Que faire du Mur ? Au lendemain de sa chute, la question se pose. Dans les semaines suivantes, l'idée germe d'en livrer une portion, peinte en blanc côté Est, aux inspirations d'artistes, sur les thèmes de la paix, de la liberté et de la tolérance.

C'est ainsi, qu'entre février et septembre 1990, plus de 100 artistes du monde entier ont couvert de fresques colorées les panneaux d'un tronçon de 1,3 kilomètre du Mur situé le long de la Spree, la rivière qui traverse Berlin.

Devenue un haut lieu du street art, la « East Side Gallery » est présentée comme « la plus grande galerie d'art à ciel ouvert du monde », admirée chaque année par des cohortes de visiteurs.

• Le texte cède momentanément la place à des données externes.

(* ===== verification/Unicode.v ===== *)
(** * [toLowerCase] and [toUpperCase]

    The default case conversion of Unicode 14 that [String.prototype.toLowerCase]
    and [toUpperCase] apply to the code points of a string: the one-to-one
    mappings as ranges, the mappings to several characters, and the sigma at
    the end of a word, the one mapping that looks at the text around it. *)
From S2P Require Import Prelude Upload.
Local Open Scope Z_scope.

(** ** Tables

    [(first, last, step, delta)]: every [step]-th code point from [first] to
    [last] is mapped [delta] further. *)

Definition CaseRange : Type := Z * Z * Z * Z.
(* ===== verification/Drop.v ===== *)
(** * Decoding and verifying a drop

    Models [src/integrations/willow-drop/drop.ts]: the entries of a Willow
    drop, their write capabilities and signatures, and the loop of
    [decodeDrop] with its error handling.  Ed25519 verification is the
    imported [@noble/ed25519]: a parameter [verify] that answers, or throws
    ([None]).  Nothing is assumed of it.

    The theorems: every entry of an accepted drop is authorised and its
    payload matches its digest; every drop written by the format's absolute
    encoding of authorised entries is read back exactly; the loop always ends. *)
From S2P Require Import Prelude Encoding William3.
Local Open Scope Z_scope.

(* src: integrations/willow-drop/drop.ts 33-34 MAX_ENTRIES *)
Definition MAX_ENTRIES : nat := 1000.

(* src: integrations/willow-drop/drop.ts 36-38 Capability *)
Inductive Capability :=
| Communal
| Owned (userKey initialAuthorisation : list Z).

(* src: integrations/willow-drop/drop.ts 40-53 DropEntry *)
Record DropEntry := mkDropEntry {
  namespace : list Z;
  subspace : list Z;
  path : Path;
  timestamp : Z;
  payloadLength : Z;
  payloadDigest : list Z;
  capability : Capability;
  communal : bool;
  payload : option (list Z);
}.

(** The digest as the code uses it; [william3] always returns one. *)
Definition digest_of (bytes : list Z) : list Z := default [] (william3 bytes).

(** [hexBytes] of the literal, evaluated. *)
(* src: integrations/willow-drop/drop.ts 58-60 DEFAULT_ID *)
Definition DEFAULT_ID : list Z :=
  [0x93; 0x4e; 0x60; 0x21; 0x33; 0x9e; 0x1f; 0x01; 0x3b; 0xa9; 0x49; 0x00; 0xed; 0xc2; 0x5d;
   0x8d; 0x74; 0xc0; 0xb4; 0xe5; 0x73; 0x76; 0x89; 0x10; 0xae; 0x0f; 0x50; 0x7d; 0x8c; 0x81;
   0x73; 0x18].
(* src: integrations/willow-drop/mapping.ts 86-88 isPrefix *)
Definition isPrefix (prefix path : Path) : bool :=
  (length prefix <=? length path)%nat
  && forallb (fun '(c, d) => compareBytes c d =? 0) (zip prefix path).

(** The condition on [other] in [prune]. *)
Definition supersedes (other entry : DropEntry) : bool :=
  sameKeySpace other entry && isPrefix (path other) (path entry)
  && newer (version other) (version entry).

(** [other !== entry] compares objects: entries are told apart by position. *)
Definition kept_at (entries : list DropEntry) (i : nat) (entry : DropEntry) : bool :=
  negb (existsb (fun '(j, other) => negb (j =? i)%nat && supersedes other entry)
          (imap pair entries)).

(* src: integrations/willow-drop/mapping.ts 90-111 prune *)
Definition prune (entries : list DropEntry) : list DropEntry * Z :=
  let kept := omap (fun '(i, entry) => if kept_at entries i entry then Some entry else None)
                (imap pair entries) in
  (kept, len entries - len kept).

(* src: integrations/willow-drop/mapping.ts 113-120 sourceId *)
Definition sourceId (entry : DropEntry) : jstr :=
  stringify (JArr [JStr (js "willow25"); JStr (hex (namespace entry)); JStr (hex (subspace entry));
                   JArr (map (fun c => JStr (hex c)) (path entry))]).
(** [case '62F'] and [case '62M']. *)
Definition field_62 (value : jstr) (st : PState) : res JsError PState :=
  match current st with
  | None => error "Closing balance without an open statement"
  | Some (i, s) =>
      if p_closed st then error "Closing balance without an open statement"
      else
        closing ← balance value;
        if negb (jeqb (b_currency closing) (currency s)) || jltb (b_date closing) (start s)
        then error "Statement currency or date range is inconsistent"
        else
          _ ← reconcile s (b_amount closing) (b_date closing);
          let s := mkStatement (account s) (number s) (currency s) (opening s) (b_amount closing)
                     (start s) (b_date closing) (transactions s) in
          let st := set_statement i s st in
          Ok (mkPState (p_account st) (p_number st) (p_current st) true (p_count st)
                (p_statements st))
  end.

(** The text of an error that names a tag, which [match_field] keeps to digits
    and capitals. *)
Definition text_of_tag (tag : jstr) : string :=
  foldr (fun c s => String.String (Ascii.ascii_of_N (Z.to_N c)) s) String.EmptyString tag.

(* src: integrations/money/parser.ts 146-238 field *)
Definition field (tag value : jstr) (st : PState) : res JsError PState :=
  if jeqb tag (js "20") then field_20 st
  else if jeqb tag (js "21") then Ok st
  else if jeqb tag (js "25") then field_25 value st
  else if jeqb tag (js "28") || jeqb tag (js "28C") then field_28 value st
  else if jeqb tag (js "60F") || jeqb tag (js "60M") then field_60 value st
  else if jeqb tag (js "61") then field_61 value st
  else if jeqb tag (js "86") then field_86 value st
  else if jeqb tag (js "62F") || jeqb tag (js "62M") then field_62 value st
  else if jeqb tag (js "64") || jeqb tag (js "65") then _ ← balance value; Ok st
  else error (String.append "Unsupported MT940 field :" (String.append (text_of_tag tag) ":")).

(** One field, its plain errors named by tag and line. *)
(* src: integrations/money/parser.ts 135-144 parseMT940 (field errors) ! *)
Definition process_field (st : PState) (f : Field) : res JsError PState :=
  match field (f_tag f) (f_value f) st with
  | Ok st => Ok st
  | Err (StatementError data message) => Err (StatementError data message)
  | Err (PlainError message) => statementError (INVALID_FIELD (f_tag f) (Some (f_line f))) message
  end.
(* ===== verification/MoneyLedger.v ===== *)
(** * Amounts and the ledger

    Models the arithmetic of [src/integrations/money/app/amounts.ts] (exact
    sums of decimal strings; its locale formatting is [Intl]'s and is left
    out) and the filters and summaries of
    [src/integrations/money/app/ledger.ts] over the rows of
    [src/integrations/money/app/rows.ts].

    [units] throws on text that is no decimal: the functions that use it
    return an [option].  A [Map] keeps its keys in first-seen order
    ([Collections]). *)
From stdpp Require Import sorting.
From S2P Require Import Prelude Collections Text JsDate MoneyParser MoneyIdentity.
Local Open Scope Z_scope.

(** ** Amounts *)

(* src: integrations/money/app/amounts.ts 12-12 SCALE *)
Definition SCALE : nat := 5.

(* src: integrations/money/app/amounts.ts 14-25 fromUnits *)
Definition fromUnits (value : Z) : jstr :=
  let negative := value <? 0 in
  let digits := padStart (SCALE + 1) 48 (dec (if negative then - value else value)) in
  let whole := take (length digits - SCALE) digits in
  let fraction := strip_trailing_zeros (drop (length digits - SCALE) digits) in
  let text := if bool_decide (fraction = []) then whole else whole ++ 46 :: fraction in
  if negative && negb (jeqb text (js "0")) then 45 :: text else text.

(* src: integrations/money/app/amounts.ts 27-27 isOut *)
Definition isOut (amount : jstr) : option bool := n ← units amount; Some (n <? 0).

(* src: integrations/money/app/amounts.ts 29-29 negate *)
Definition negate (amount : jstr) : option jstr := n ← units amount; Some (fromUnits (- n)).

(** [l.reduce((sum, a) => sum + units(a), 0n)]. *)
Definition add_units (sum : option Z) (a : jstr) : option Z := s ← sum; n ← units a; Some (s + n).

(* src: integrations/money/app/amounts.ts 31-32 addAmounts *)
Definition addAmounts (amounts : list jstr) : option jstr :=
  n ← fold_left add_units amounts (Some 0); Some (fromUnits n).

(* src: integrations/money/app/rows.ts 66-85 Txn *)
Record Txn := mkTxn {
  t_subject : jstr;
  t_account : jstr;
  t_currency : jstr;
  t_amount : jstr;
  t_valueDate : jstr;
  t_bookingDate : jstr;
  t_description : jstr;
  t_reference : jstr;
  t_code : jstr;
  t_statement : jstr;
  t_sourceId : jstr;
  t_fingerprint : jstr;
  t_format : option StatementFormat;
  t_category : jstr;
  t_note : jstr;
}.

(* src: integrations/money/app/amounts.ts 203-212 Totals *)
Record Totals := mkTotals {
  tot_account : jstr;
  tot_currency : jstr;
  tot_in : jstr;
  tot_out : jstr;
  tot_net : jstr;
  tot_count : Z;
}.

(** An entry of the map in [totals]. *)
Record Bucket := mkBucket {
  k_account : jstr; k_currency : jstr; k_in : Z; k_out : Z; k_count : Z
}.

Definition bucket_key (r : Txn) : jstr := t_account r ++ 0 :: t_currency r.

Definition add_row (b : Bucket) (value : Z) : Bucket :=
  mkBucket (k_account b) (k_currency b)
    (if value <? 0 then k_in b else k_in b + value)
    (if value <? 0 then k_out b + value else k_out b)
    (k_count b + 1).

Definition totals_step (m : option (list (jstr * Bucket))) (r : Txn) : option (list (jstr * Bucket)) :=
  m ← m;
  value ← units (t_amount r);
  let b := default (mkBucket (t_account r) (t_currency r) 0 0 0) (jget (bucket_key r) m) in
  Some (jset (bucket_key r) (add_row b value) m).

Definition totals_of (b : Bucket) : Totals :=
  mkTotals (k_account b) (k_currency b) (fromUnits (k_in b)) (fromUnits (k_out b))
    (fromUnits (k_in b + k_out b)) (k_count b).

(* src: integrations/money/app/amounts.ts 214-258 totals *)
Definition totals (rows : list Txn) : option (list Totals) :=
  m ← fold_left totals_step rows (Some []);
  Some (map totals_of (jvalues m)).

(* src: integrations/money/app/amounts.ts 198-201 Money *)
Record Money := mkMoney { m_currency : jstr; m_amount : jstr }.

Definition currency_step (m : option (list (jstr * Z))) (r : Txn) : option (list (jstr * Z)) :=
  m ← m;
  value ← units (t_amount r);
  Some (jset (t_currency r) (default 0 (jget (t_currency r) m) + value) m).
Lemma markerRegex_marker namespace fields rest :
  namespace_ok namespace -> fields_ok fields ->
  markerRegex namespace (marker_of namespace fields ++ rest) = Some (fields, rest).
Proof.
  intros Hn (H62 & (x & t & Hx & Hwx) & (f & y & -> & Hy)).
  destruct (tag_ok _ Hn) as (c & tl & Htag & Hall). unfold markerRegex.
  assert (marker_of namespace (f ++ [y]) ++ rest =
    js "<!--" ++ 32 :: tag namespace ++ 32 :: f ++ [y] ++ js " -->" ++ rest) as ->.
  { unfold marker_of, tag. change (js "<!-- ") with (js "<!--" ++ [32]).
    change (js ":origin ") with (js ":origin" ++ [32]). by rewrite <-!app_assoc. }
  unfold lit at 1. rewrite starts_with_app. change (length (js "<!--")) with 4%nat.
  rewrite drop_app_length' by done. fold (tag namespace).
  assert (is_ws c = false) as Hc by (rewrite Htag in Hall; apply Forall_cons in Hall as [[? _] _]; done).
  rewrite (ws_star_lit _ _ _ c tl) by done.
  assert (drop_ws (32 :: tag namespace ++ 32 :: f ++ [y] ++ js " -->" ++ rest) =
    tag namespace ++ 32 :: f ++ [y] ++ js " -->" ++ rest) as ->.
  { cbn [drop_ws]. change (is_ws 32) with true. cbn iota. rewrite Htag. cbn [app drop_ws]. by rewrite Hc. }
  unfold lit at 1. rewrite starts_with_app, drop_app_length. cbn [ws_plus]. change (is_ws 32) with true.
  cbn iota. etransitivity; [|exact (lazy_fields [] f y rest Hy H62)].
  assert (forall r, f ++ [y] ++ r = x :: t ++ r) as Heq.
  { intros r. rewrite app_assoc, Hx. done. }
  rewrite Heq. cbn [ws_star]. by rewrite Hwx.
Qed.

Lemma exec_skip namespace base r :
  namespace_ok namespace -> opening_free namespace base = true ->
  (exists r', drop_ws r = 60 :: r') ->
  exec namespace (base ++ 10 :: r) = exec namespace r.
Proof.
  intros Hn Hfree Hr. induction base as [|c base IH].
  - cbn [app exec]. rewrite markerRegex_opens; [done..|]. unfold opens. done.
  - cbn [opening_free] in Hfree. apply andb_true_iff in Hfree as [Ho Hfree]. apply negb_true_iff in Ho.
    change ((c :: base) ++ 10 :: r) with (c :: base ++ 10 :: r). cbn [exec].
    rewrite markerRegex_opens; [by apply IH|done|].
    change (c :: base ++ 10 :: r) with ((c :: base) ++ 10 :: r). by rewrite opens_across.
Qed.

Lemma exec_marker namespace fields rest :
  namespace_ok namespace -> fields_ok fields ->
  exec namespace (marker_of namespace fields ++ rest) = Some fields.
Proof.
  intros Hn Hf. pose proof (markerRegex_marker namespace fields rest Hn Hf) as Hm.
  unfold marker_of in *. cbn [js app] in *. destruct (_ ++ rest) eqn:E; [done|].
  cbn [exec]. by rewrite Hm.
Qed.

Lemma split_ws_plain a gap p : Forall (fun c => is_ws c = false) p -> p <> [] ->
  split_ws a gap p = [a ++ p] /\ forall r, split_ws a gap (p ++ 32 :: r) = (a ++ p) :: split_ws [] true r.
Proof.
  intros Hp. revert a gap. induction Hp as [|c p Hc Hp IH]; intros a gap Hne; [done|].
  cbn [app split_ws]. rewrite Hc. destruct p as [|d p]; [done|].
  destruct (IH (a ++ [c]) false ltac:(done)) as [H1 H2].
  rewrite H1. setoid_rewrite H2. by rewrite <-app_assoc.
Qed.

Definition field_key (i : nat) : jstr := nth i [js "system"; js "kind"; js "id"] [].

Lemma key_value_field i v : (i < 3)%nat -> key_value (field_key i ++ 61 :: v) = Some (field_key i, v).
Proof.
  intros Hi. unfold key_value. rewrite span_stop; [|destruct i as [|[|[|]]]; [by_decide..|lia]|done].
  destruct i as [|[|[|]]]; [done..|lia].
Qed.

Lemma read_field_value i v x fields :
  (i < 3)%nat -> decodeURIComponent v = Some x ->
  read_field (Some fields) (field_key i ++ 61 :: v) = Some (jset (field_key i) x fields).
Proof. intros Hi Hv. unfold read_field. cbn [mbind option_bind]. rewrite key_value_field by done. by rewrite Hv. Qed.

Definition text_ok (s : jstr) : Prop := Forall code_unit s.
Definition ref_ok (ref : OriginRef) : Prop :=
  text_ok (system ref) /\ text_ok (kind ref) /\ text_ok (id ref).

Definition field_text (i : nat) (v : jstr) : jstr := field_key i ++ 61 :: v.

Lemma field_text_plain i v : (i < 3)%nat -> Forall (fun c => uri_char c = true) v ->
  Forall (fun c => is_ws c = false) (field_text i v) /\ (62 ∉ field_text i v) /\ field_text i v <> [].
Proof.
  intros Hi Hv.
  assert (Hplain : Forall (fun c => is_ws c = false /\ c <> 62) (field_text i v)).
  { unfold field_text. apply Forall_app. split; [destruct i as [|[|[|]]]; [by_decide..|lia]|].
    constructor; [done|]. eapply Forall_impl; [exact Hv|]. intros c Hc. cbn.
    by destruct (uri_char_plain c Hc) as (? & ? & ? & _). }
  split; [|split].
  - eapply Forall_impl; [exact Hplain|]. by intros c [? _].
  - intros Hin. rewrite Forall_forall in Hplain. by destruct (Hplain 62 Hin).
  - unfold field_text. by destruct (field_key i).
Qed.

Lemma field_text_last i v : (i < 3)%nat -> Forall (fun c => uri_char c = true) v ->
  exists t c, field_text i v = t ++ [c] /\ is_ws c = false.
Proof.
  intros Hi Hv. destruct (field_text_plain i v Hi Hv) as (Hp & _ & Hne).
  induction (field_text i v) as [|x t _] using rev_ind; [done|].
  apply Forall_app in Hp as [_ Hp]. apply Forall_cons in Hp as [Hx _]. by exists t, x.
Qed.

Bien que bénéficiant depuis 1991 du statut de monument juridiquement protégé, la plus longue section restante du Mur a été en 2013 au cœur d'une mobilisation populaire contre un projet immobilier menaçant une partie de l'enceinte.

L'AFP a suivi la mobilisation des habitants contre ce projet.

BERLIN, 1er mars 2013 (AFP) - Des habitants se mobilisent pour sauver l'un des derniers vestiges du mur de Berlin, symbole honni de la Guerre froide durant 28 ans, menacé d'être amputé pour permettre de nouveaux aménagements urbains.

Environ 200 manifestants ont interrompu vendredi les travaux de percement d'une brèche dans le plus long vestige du Mur, l'East Side Gallery, un tronçon de plus d'un kilomètre décoré de fresques, a constaté l'AFP.

Des dizaines de policiers faisaient face aux protestataires qui avaient commencé à se rassembler à l'aube avec des pancartes, certains poussant des huées après qu'une grue eut retiré un premier panneau de quelques mètres de large. Afin de calmer la situation, la police a annoncé la suspension des travaux « pour la journée et jusqu'à nouvel ordre ».

« C'est un mémorial de la Guerre froide qui rappelle le temps où l'Allemagne était divisée ! », s'emporte Sascha Disselkamp, patron d'un club et d'un restaurant berlinois. « On ne doit pas permettre que soient construits un immeuble d'habitation et un hôtel » de luxe à un endroit où des gens sont morts.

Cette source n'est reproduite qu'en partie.